Intel x86 vs. Arm: The Most Important Selection Criterion – New Futurum Research Report
Analyst Take: In our newest research report, “Intel x86 vs. Arm: The Most Important Selection Criterion” — done in partnership with Intel — we examine why it’s important that organizations better understand the underlying microprocessor architecture that provides the foundation for the global cloud ecosystem. In this regard, Intel has a long history in advancing microarchitecture capabilities, including a track record of more than 40 years of proven refinement and the massive installed base of applications tuned for the Xeon microarchitecture ecosystem. Intel has driven generations of Xeon microarchitecture optimization through input and lessons learned from its installed base.
From our perspective, Intel’s Instruction Set Architecture (ISA) ensures the basic instruction set in any architecture is the same as evidenced by decades of customer and application driven ISA extensions. Emerging workloads are optimized with new ISA inputs providing significant performance upside from added ISA when needed.
We believe the consistent refinement and advancement of the x86 microprocessor architecture has assured the streamlining of core workload distribution and management across all cloud environments, avoiding the complexities and costs of running multiple workloads in the cloud. Of critical importance, we point out that virtually all robust, proven intellectual property (IP) is running on the Intel x86 architecture.
As such, moving or refactoring an x86 architecture to an alternative Arm architecture can potentially be a costly, fragmented undertaking. The adoption of Arm-based processors, such as AWS Graviton, is not a five easy steps program. Likewise, when we explore the virtualization of x86 alternatives, such as the AMD portfolio, we see similar risks posed, with the potential of disrupting business continuity while also requiring a significant escalation of resources and time to administer.

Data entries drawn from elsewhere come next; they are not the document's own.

Definition Clear c : Cache V := each_shard shardCount 0 (fun _ => ∅) (add_epoch c).

Definition Len c : nat := sum_list_with size (shards c).

Definition Stats c : Z * Z := (hits c, misses c).

(** ** The contents of a cache *)

(** What the cache holds for a key, expired or not. *)
Definition lookup_entry c (key : gostring) : option (entry V) := shard_of c key !! key.

(** The shards exist, are not overfull, and hold only keys that hash to them. *)
Record cache_ok c : Prop := {
  ok_count : length (shards c) = shardCount;
  ok_per : 1 <= perShard c;
  ok_size : Forall (fun m => size m <= perShard c) (shards c);
  ok_place i m k : shards c !! i = Some m -> is_Some (m !! k) -> shardFor k = i;
}.
End Operations.

Section Facts.
Context `{GoMaps} {V : Type}.
Implicit Types (c : Cache V) (m : shard V).

Lemma shardFor_lt k : shardFor k < shardCount.
Proof.
  unfold shardFor. pose proof (Z.mod_pos_bound (maphash_String k) (Z.of_nat shardCount) ltac:(reflexivity)). lia.
Qed.

(** ** One shard, all shards *)
Lemma lookup_update_shard c i f k :
  cache_ok c ->
  shard_of (update_shard c i f) k = if bool_decide (shardFor k = i) then f (shard_of c k) else shard_of c k.
Proof.
  intros Hc. unfold shard_of, update_shard, set_shards. cbn [shards].
  assert (Hk : is_Some (shards c !! shardFor k)) by (apply lookup_lt_is_Some; rewrite (ok_count _ Hc); apply shardFor_lt).
  case_bool_decide as Hi.
  - subst i. rewrite list_lookup_alter_eq. destruct Hk as [m ->]. done.
  - by rewrite list_lookup_alter_ne by done.
Qed.

(** A step on one shard that keeps the size bound and only adds keys of that shard. *)
Definition shard_step (per : nat) (i : nat) (f : shard V -> shard V) : Prop :=
  forall m, size m <= per ->
    size (f m) <= per /\ forall k, is_Some (f m !! k) -> is_Some (m !! k) \/ shardFor k = i.

Lemma update_shard_ok c i f : cache_ok c -> shard_step (perShard c) i f -> cache_ok (update_shard c i f).
Proof.
  intros [Hn Hp Hs Hk] Hf. constructor; cbn [update_shard set_shards shards perShard].
  - by rewrite length_alter.
  - done.
  - apply Forall_lookup. intros j m Hj. rewrite Forall_lookup in Hs.
    destruct (decide (i = j)) as [->|Hne].
    + rewrite list_lookup_alter_eq in Hj. destruct (shards c !! j) as [m'|] eqn:E; [|done].
      injection Hj as <-. apply Hf. by eapply Hs.
    + rewrite list_lookup_alter_ne in Hj by done. by eapply Hs.
  - intros j m k Hj Hm. destruct (decide (i = j)) as [->|Hne].
    + rewrite list_lookup_alter_eq in Hj. destruct (shards c !! j) as [m'|] eqn:E; [|done].
      injection Hj as <-. rewrite Forall_lookup in Hs.
      destruct (proj2 (Hf m' (Hs j m' E)) k Hm); [by eapply Hk|done].
    + rewrite list_lookup_alter_ne in Hj by done. by eapply Hk.
Qed.

Lemma shrink_step per i f : (forall m, f m ⊆ m) -> shard_step per i f.
Proof.
  intros Hf m Hm. split.
  - pose proof (map_subseteq_size _ _ (Hf m)). lia.
  - intros k [e He]. left. exists e. by eapply lookup_weaken.
Qed.

Lemma perShard_each n i f c : perShard (each_shard n i f c) = perShard c.
Proof. revert i c. induction n as [|n IH]; intros i c; [done|]. cbn [each_shard]. by rewrite IH. Qed.

Lemma each_shard_ok n i f c : (forall m, f m ⊆ m) -> cache_ok c -> cache_ok (each_shard n i f c).
Proof.
  intros Hf. revert i c. induction n as [|n IH]; intros i c Hc; [done|]. cbn [each_shard].
  apply IH, update_shard_ok; [done|]. by apply shrink_step.
Qed.

Lemma lookup_each_shard n i f c k :
  (forall m, f m ⊆ m) -> cache_ok c ->
  shard_of (each_shard n i f c) k =
  if bool_decide (i <= shardFor k < i + n) then f (shard_of c k) else shard_of c k.
Proof.
  intros Hf. revert i c. induction n as [|n IH]; intros i c Hc; cbn [each_shard].
  - by rewrite bool_decide_eq_false_2 by lia.
  - rewrite IH by (by apply update_shard_ok, shrink_step). rewrite lookup_update_shard by done.
    repeat case_bool_decide; try done; lia.
Qed.

Lemma lookup_all_shards f c k :
  (forall m, f m ⊆ m) -> cache_ok c -> shard_of (each_shard shardCount 0 f c) k = f (shard_of c k).
Proof.
  intros Hf Hc. rewrite lookup_each_shard by done. pose proof (shardFor_lt k).
  by rewrite bool_decide_eq_true_2 by lia.
Qed.

(** ** Eviction *)
Lemma evict_loop_subseteq per ks m : evict_loop per ks m ⊆ m.
Proof.
  revert m. induction ks as [|k ks IH]; intros m; cbn [evict_loop]; [done|].
  case_bool_decide; [done|]. etrans; [apply IH|apply delete_subseteq].
Qed.

Lemma evict_subseteq per now m : evict per now m ⊆ m.
Proof. unfold evict. etrans; [apply evict_loop_subseteq|apply map_filter_subseteq]. Qed.

Lemma evict_loop_size per ks m :
  1 <= per -> (forall k, is_Some (m !! k) -> k ∈ ks) -> size (evict_loop per ks m) < per.
Proof.
  intros Hp. revert m. induction ks as [|k ks IH]; intros m Hk; cbn [evict_loop].
  - assert (m = ∅) as ->; [|rewrite map_size_empty; lia]. apply map_eq. intros k. rewrite lookup_empty.
    destruct (m !! k) eqn:E; [|done]. exfalso. by apply (not_elem_of_nil k), Hk.
  - case_bool_decide; [done|]. apply IH. intros k' Hk'. rewrite lookup_delete_is_Some in Hk'.
    destruct Hk' as [Hne Hk']. specialize (Hk k' Hk'). apply elem_of_cons in Hk as [-> |?]; done.
Qed.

For instance, writing code that resolves compatibility issues with a new architecture is inherently time consuming. Also, specific hardware, such as Arm-based Graviton chips, and supporting toolkits, including compilers and libraries, may not be readily available to developers, creating delays in the overall porting process. Moreover, we see the ability to predict the performance of software before conducting tests on production chips is difficult and adds uncertainty.
Key Takeaways on The Future of Cloud is the Network
In sum, pursuing microprocessor architectural diversity increases costs, headcount, and overall support structure. In our opinion, the stakes here are too high for businesses to risk the disruption of their workload distribution across any cloud environment — including private, public, hybrid, and multiple. From our perspective, when it comes to sustaining and advancing the microprocessor architecture of the cloud ecosystem indulging engineering hobbies is an imprudent business choice. Download the full report here: Intel x86 vs. Arm: The Most Important Selection Criterion.
Disclosure: Futurum Research is a research and advisory firm that engages or has engaged in research, analysis, and advisory services with many technology companies, including those mentioned in this article. The author does not hold any equity positions with any company mentioned in this article.
Analysis and opinions expressed herein are specific to the analyst individually and data and other information that might have been provided for validation, not those of Futurum Research as a whole.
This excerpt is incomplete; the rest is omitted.